Tuesday, February 21, 2023

May we get immigration sickness?

The following words come from a dear friend: Elizabeth Zamora, who as many of us immigrants makes reflections about it. I am the translator from Spanish, so I assume responsibility for any mistakes in it.


Elizabeth Zamora Cardozo

Barcelona, December 13, 2022


The bubbles of my beer raised slowly. With a zombie look, my friend and I peeped it to get higher up to the point it transformed into foam. “I have something that I do not know what it is”, she said to me. Are you depressed? I answered her. No, it is not that, I know my depression, she convincingly replied. I believed you have immigration sickness, I assured to her.  What are you saying? What is it about? She asked me. I did not know how to explain it nor to define it. I just got the feeling she was suffering from “immigration”.

That night I walked home asking myself: Can we get “immigration” sickness? Then, I started to look for an answer to that mood. Due to that I found Joseba Achotegui’s research about Immigration Grief, specifically Ulises’ syndrome. Although my friend was not in any extreme situation, it allowed me to open my road towards a new search and reflection.

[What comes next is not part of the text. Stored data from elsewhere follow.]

(** Every statement keeps the primary key. *)
Lemma exec_keyed stmt d : keyed d -> keyed (exec stmt d).
Proof.
  intros [N F]. destruct stmt as [a c n dt|a c n dt i|i|]; unfold keyed, ids in *;
    simpl.
  - rewrite map_app. simpl. split.
    + apply NoDup_app; [exact N | repeat constructor; simpl; tauto |]. intros x Hx [<-|[]].
      pose proof (nextId_fresh d _ Hx). lia.
    + apply Forall_app. split.
      * eapply Forall_impl; [|exact F]. simpl. intros x Hx.
        pose proof (nextId_seq d). lia.
      * constructor; [lia | constructor].
  - rewrite ids_update. split; assumption.
  - rewrite ids_delete. split.
    + apply NoDup_filter. exact N.
    + apply Forall_forall. intros x Hx. apply filter_In in Hx.
      rewrite Forall_forall in F. apply F, Hx.
  - split; assumption.
Qed.

Lemma exec_seq stmt d : seq d <= seq (exec stmt d).
Proof.
  destruct stmt; simpl; try lia. pose proof (nextId_seq d). lia.
Qed.

(** Rows are told apart by their ids. *)
Lemma keyed_row d r r' :
  NoDup (ids d) -> In r (rows d) -> In r' (rows d) -> id r = id r' -> r = r'.
Proof.
  unfold ids. induction (rows d) as [|x l IH]; simpl; [tauto|].
  intros N Hr Hr' E. inversion N as [|? ? Hx N']; subst.
  assert (forall y, In y l -> id y <> id x) as D.
  { intros y Hy Ey. apply Hx. rewrite <- Ey. apply in_map_iff. exists y. auto. }
  destruct Hr as [->|Hr], Hr' as [->|Hr'].
  - reflexivity.
  - exfalso. apply (D r' Hr'). congruence.
  - exfalso. apply (D r Hr). congruence.
  - apply IH; assumption.
Qed.

Lemma insertDesc_perm r l : Permutation (insertDesc r l) (r :: l).
Proof.
  induction l as [|x l IH]; simpl; [apply Permutation_refl|].
  destruct (id x <=? id r); [apply Permutation_refl|].
  eapply perm_trans; [apply perm_skip, IH | apply perm_swap].
Qed.

Lemma selectAll_perm d : Permutation (selectAll d) (rows d).
Proof.
  unfold selectAll. induction (rows d) as [|x l IH]; simpl; [constructor|].
  eapply perm_trans; [apply insertDesc_perm | apply perm_skip, IH].
Qed.

Lemma insertDesc_sorted r l :
  newestFirst l -> ~ In (id r) (List.map (fun x => id x) l) ->
  newestFirst (insertDesc r l).
Proof.
  unfold newestFirst. induction l as [|x l IH]; simpl; intros S Hn.
  - repeat constructor.
  - destruct (id x <=? id r) eqn:E.
    + constructor; [exact S|]. constructor. apply Z.leb_le in E. lia.
    + apply Z.leb_gt in E. inversion S as [|? ? S' Hd]; subst.
      constructor;
        [apply IH; [exact S' | intro; apply Hn; right; assumption]|].
      destruct l as [|y l]; simpl; [repeat constructor; exact E|].
      destruct (id y <=? id r); constructor; [exact E|].
      inversion Hd; assumption.
Qed.

Lemma selectAll_sorted d : NoDup (ids d) -> newestFirst (selectAll d).
Proof.
  unfold selectAll, ids. induction (rows d) as [|x l IH]; simpl; intro N.
  - constructor.
  - inversion N as [|? ? Hx N']; subst.
    apply insertDesc_sorted; [apply IH; assumption|].
    intro H. apply Hx. apply in_map_iff in H. destruct H as [y [E Hy]].
    apply in_map_iff. exists y. split; [exact E|].
    apply (selectAll_In {| rows := l; seq := 0 |}) in Hy. exact Hy.
Qed.

(** A row with the largest id comes first. *)
Lemma selectAll_newest (l : list (expense float)) x :
  (forall r, In r l -> id r < id x) ->
  fold_right insertDesc [] (l ++ [x]) = x :: fold_right insertDesc [] l.
Proof.
  intro H. rewrite fold_right_app. simpl.
  induction l as [|a l IH]; simpl; [reflexivity|].
  rewrite IH by (intros r Hr; apply H; right; exact Hr). simpl.
  pose proof (H a (or_introl eq_refl)).
  destruct (id x <=? id a) eqn:E; [apply Z.leb_le in E; lia | reflexivity].
Qed.

Lemma selectAll_insert a c n dt d :
  selectAll (exec (INSERT a c n dt) d)
  = setFields a c n dt (nextId d) :: selectAll d.
Proof.
  unfold selectAll. simpl. apply selectAll_newest. intros r Hr. simpl.
  apply nextId_fresh. unfold ids. apply in_map_iff. exists r. auto.
Qed.

End Table.

(* ================================================================== *)
(** * The handlers on the table *)

Section Handlers.

Lemma accepted_spec s :
  accepted s = true <->
  is_nan (parseFloat (Screen.amount s)) = false
  /\ (parseFloat (Screen.amount s) <=? 0)%float = false
  /\ isEmpty (trim (Screen.category s)) = false.
Proof.
  unfold accepted.
  rewrite andb_true_iff, !negb_true_iff, orb_false_iff. tauto.
Qed.

(** The statement a submit of the screen with filters sends. *)
Lemma handleSubmit_accepted clock s w :
  accepted s = true ->
  Screen.handleSubmit clock s w
  = Screen.loadExpenses (Screen.resetForm s)
      (runAsync
         match Screen.editingId s with
         | None =>
             INSERT (parseFloat (Screen.amount s)) (trim (Screen.category s))
               (noteOrNull s) (dateOrToday clock s)
         | Some i =>
             UPDATE (parseFloat (Screen.amount s)) (trim (Screen.category s))
               (noteOrNull s) (dateOrToday clock s) i
         end w).
Proof.
  intro A. apply accepted_spec in A. destruct A as [A1 [A2 A3]].
  unfold Screen.handleSubmit, noteOrNull, dateOrToday.
  rewrite A1, A2, A3. cbn [orb]. cbv zeta.
  destruct (Screen.editingId s); reflexivity.
Qed.

Lemma handleSubmit_rejected clock s w :
  accepted s = false -> Screen.handleSubmit clock s w = (s, w).
Proof.
  unfold accepted, Screen.handleSubmit. intro A.
  destruct (is_nan (parseFloat (Screen.amount s))
            || (parseFloat (Screen.amount s) <=? 0)%float); [reflexivity|].
  simpl in A. apply negb_false_iff in A. cbv zeta. rewrite A. reflexivity.
Qed.

Lemma written_amount clock s i :
  accepted s = true ->
  Store.amount (written clock s i) = JNum (parseFloat (Screen.amount s)).
Proof.
  intro A. apply accepted_spec in A. destruct A as [A1 [A2 _]].
  unfold written, setFields. cbn [Store.amount].
  apply bindReal_above; assumption.
Qed.

Lemma dateOrToday_trimmed clock s : trimmed (dateOrToday clock s) = true.
Proof.
  unfold dateOrToday. destruct (isEmpty (trim (Screen.date s))) eqn:E.
  - apply formatDateForDb_trimmed.
  - apply trimmed_trim. exact E.
Qed.

(** What a submit writes is a row of the data model. *)
Lemma written_valid clock s i :
  accepted s = true -> validRow (written clock s i) = true.
Proof.
  intro A. unfold validRow. rewrite (written_amount clock s i A).
  apply accepted_spec in A. destruct A as [A1 [A2 A3]].
  unfold written, setFields, noteOrNull. cbn [Store.category Store.note Store.date aboveZero].
  rewrite A1, A2, (trimmed_trim _ A3), dateOrToday_trimmed. cbn [orb negb andb].
  destruct (isEmpty (trim (Screen.note s))) eqn:E; [reflexivity|].
  rewrite (trimmed_trim _ E). reflexivity.
Qed.

Lemma exec_valid stmt d :
  (forall a c n dt i, stmt = UPDATE a c n dt i \/ stmt = INSERT a c n dt ->
                      validRow (setFields a c n dt i) = true) ->
  Forall (fun r => validRow r = true) (rows d) ->
  Forall (fun r => validRow r = true) (rows (exec stmt d)).
Proof.
  intros V F. destruct stmt as [a c n dt|a c n dt i|i|]; simpl.
  - apply Forall_app. split; [exact F|]. constructor; [|constructor].
    apply V. right. reflexivity.
  - apply Forall_forall. intros r Hr. apply in_map_iff in Hr.
    destruct Hr as [x [E Hx]]. destruct (id x =? i).
    + subst r. apply V. left. reflexivity.
    + subst r. rewrite Forall_forall in F. apply F, Hx.
  - apply Forall_forall. intros r Hr. apply filter_In in Hr.
    rewrite Forall_forall in F. apply F, Hr.
  - exact F.
Qed.

Lemma handleSubmit_tableOk clock s w :
  tableOk (database w) ->
  tableOk (database (snd (Screen.handleSubmit clock s w))).
Proof.
  intros [K V]. destruct (accepted s) eqn:A.
  - rewrite (handleSubmit_accepted clock s w A). unfold Screen.loadExpenses.
    cbn [getAllAsync runAsync snd database]. split.
    + apply exec_keyed, K.
    + apply exec_valid; [|exact V]. intros a c n dt i H.
      destruct (Screen.editingId s) as [j|];
        destruct H as [H|H]; inversion H; subst;
        apply (written_valid clock s i A).
  - rewrite (handleSubmit_rejected clock s w A). split; assumption.
Qed.

Lemma handleSubmit_inSync clock s w :
  inSync (s, w) -> inSync (Screen.handleSubmit clock s w).
Proof.
  intro I. destruct (accepted s) eqn:A.
  - rewrite (handleSubmit_accepted clock s w A). reflexivity.
  - rewrite (handleSubmit_rejected clock s w A). exact I.
Qed.

Lemma handleSubmit_seq clock s w :
  seq (database w) <= seq (database (snd (Screen.handleSubmit clock s w))).
Proof.
  destruct (accepted s) eqn:A.
  - rewrite (handleSubmit_accepted clock s w A). unfold Screen.loadExpenses.
    cbn [getAllAsync runAsync snd database]. apply exec_seq.
  - rewrite (handleSubmit_rejected clock s w A). simpl. lia.
Qed.

Lemma filteredExpenses_In P clock s r :
  In r (Screen.filteredExpenses P clock s) -> In r (Screen.expenses s).
Proof.
  unfold Screen.filteredExpenses. destruct (Screen.filter s); intro H;
    [exact H | apply filter_In in H; apply H | apply filter_In in H; apply H].
Qed.

Lemma validRow_category r :
  validRow r = true -> exists c, Store.category r = Some c /\ trimmed c = true.
Proof.
  unfold validRow. rewrite !andb_true_iff. intros [[[_ H] _] _].
  destruct (Store.category r) as [c|]; [eauto | discriminate].
Qed.

(** One event keeps the table sound and the list in step with it. *)
Lemma dispatch_sound P host e sw :
  tableOk (database (snd sw)) -> inSync sw ->
  exists sw', Session.dispatch P host e sw = Some sw'
              /\ tableOk (database (snd sw')) /\ inSync sw'
              /\ seq (database (snd sw)) <= seq (database (snd sw')).
Proof.
  destruct sw as [s w]. cbn [fst snd]. intros T I.
  destruct e as [t|t|t|t|f|clock| |rendered row|rendered row];
    cbn [Session.dispatch];
    try (eexists; split; [reflexivity|]; cbn [fst snd];
         split; [exact T | split; [exact I | lia]]).
  - eexists; split; [reflexivity|]. split; [apply handleSubmit_tableOk, T|].
    split; [apply handleSubmit_inSync, I | apply handleSubmit_seq].
  - destruct (Screen.editingId s);
      (eexists; split; [reflexivity|]; cbn [fst snd];
       split; [exact T | split; [exact I | lia]]).
  - destruct (nth_error (Screen.filteredExpenses P rendered s) row)
      as [item|] eqn:E.
    + apply nth_error_In, filteredExpenses_In in E.
      unfold inSync in I. cbn [fst snd] in I. rewrite I in E.
      apply selectAll_In in E. destruct T as [K V].
      rewrite Forall_forall in V. destruct (validRow_category _ (V _ E)) as [c [Ec _]].
      unfold Screen.startEditing. rewrite Ec.
      eexists; split; [reflexivity|]. cbn [fst snd].
      split; [split; [exact K | apply Forall_forall; exact V]|].
      split; [exact I | lia].
    + eexists; split; [reflexivity|]; cbn [fst snd].
      split; [exact T | split; [exact I | lia]].
  - destruct (nth_error (Screen.filteredExpenses P rendered s) row)
      as [item|] eqn:E.
    + eexists; split; [reflexivity|]. unfold Screen.deleteExpense, Screen.loadExpenses.
      cbn [getAllAsync runAsync fst snd database]. destruct T as [K V].
      split; [split|split].
      * apply exec_keyed, K.
      * apply exec_valid; [|exact V]. intros a c n dt i [H|H]; discriminate H.
      * reflexivity.
      * simpl. lia.
    + eexists; split; [reflexivity|]; cbn [fst snd].
      split; [exact T | split; [exact I | lia]].
Qed.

Ulises’ syndrome is a group of symptoms which we immigrants suffer when we are confronted with a higher stress than our adaptation capacity. It is the migratory grief that carry to an extreme condition 1.

J. Achotegui took as an image the Ulises’ travesty trying to reach Ithaca. He pointed out seven processes which described the immigrant grief. Those are: Family and friends, language, culture, home landscape and environment, social status, contact with our original neighbors’ loss and physical security (fear of deportation and stronger when we have done a dangerous a journey in order to arrive in the new country).

Although, I think that in this process there are several elements, the above points are essential for understanding the different stages that an immigrant walks through.

Sadness, crying, guiltiness, death feelings, anxiety, stress, nervousness, excessive and frequent worries, irritability, insomnia and somatization through headache and fatigue are the most frequent symptoms.

J. Achotegui express that many times immigrants are diagnosed as depressed, even though we cannot consider a proactive and full of illusion people on that mood. One that is ready to fight, to overcome barriers who suffer decay due to external circumstances produced by a hostile environment is not depress.

The first and foremost truth is that we immigrants are reborn in another person. The way we can change outside of our hometown. For good or bad. Everything depends on the lived journey circumstances.

So far, I have anchored the issue from a sociological point of view. After I immigrated, I have the urgent need to dig deeper on the subject. My own living experiences push me to explain to others and myself. To search and search myself on this issue. From there I have reflected on what I called “immigrant soul”.

The circumstances and vicissitudes which a human group who spread fluently by the planet, what has been named: the mobile continent, is inviting us to build new forms of comprehension and analysis.

Those which allow us to go deeper on our soul cornerstone, when the scenery ask for inedita forms of transit and transit ourselves on the out and interior space.

The symptoms like uproot, nostalgia, yearning, fear, emptiness, among others feelings as result of migratory grief should be documented from approaches close to immigrant reality.

The way we reconstruct the personal view since our arrival, is as diverse as our own inner cosmovision, and as intense as our own particular situations around our take off. Everything depends on our “emotional muscles”, and especially the conditions around our migration. Immigrating means to read ourselves. To feel the imperative need to read to others different from us, with no knowledge of the alphabet that they have used and use to build their own history. It is a form of knowing our abilities, our shadow and light, as well as the one from others. We, immigrant, carries a transformation and change tattooed on our skin as our soul.


Notes

1 Achotegui. Joseba. “La crisis como factor agravante del Síndrome de Ulises”, Temas de Psicoanálisis, Número 3, Año 2012.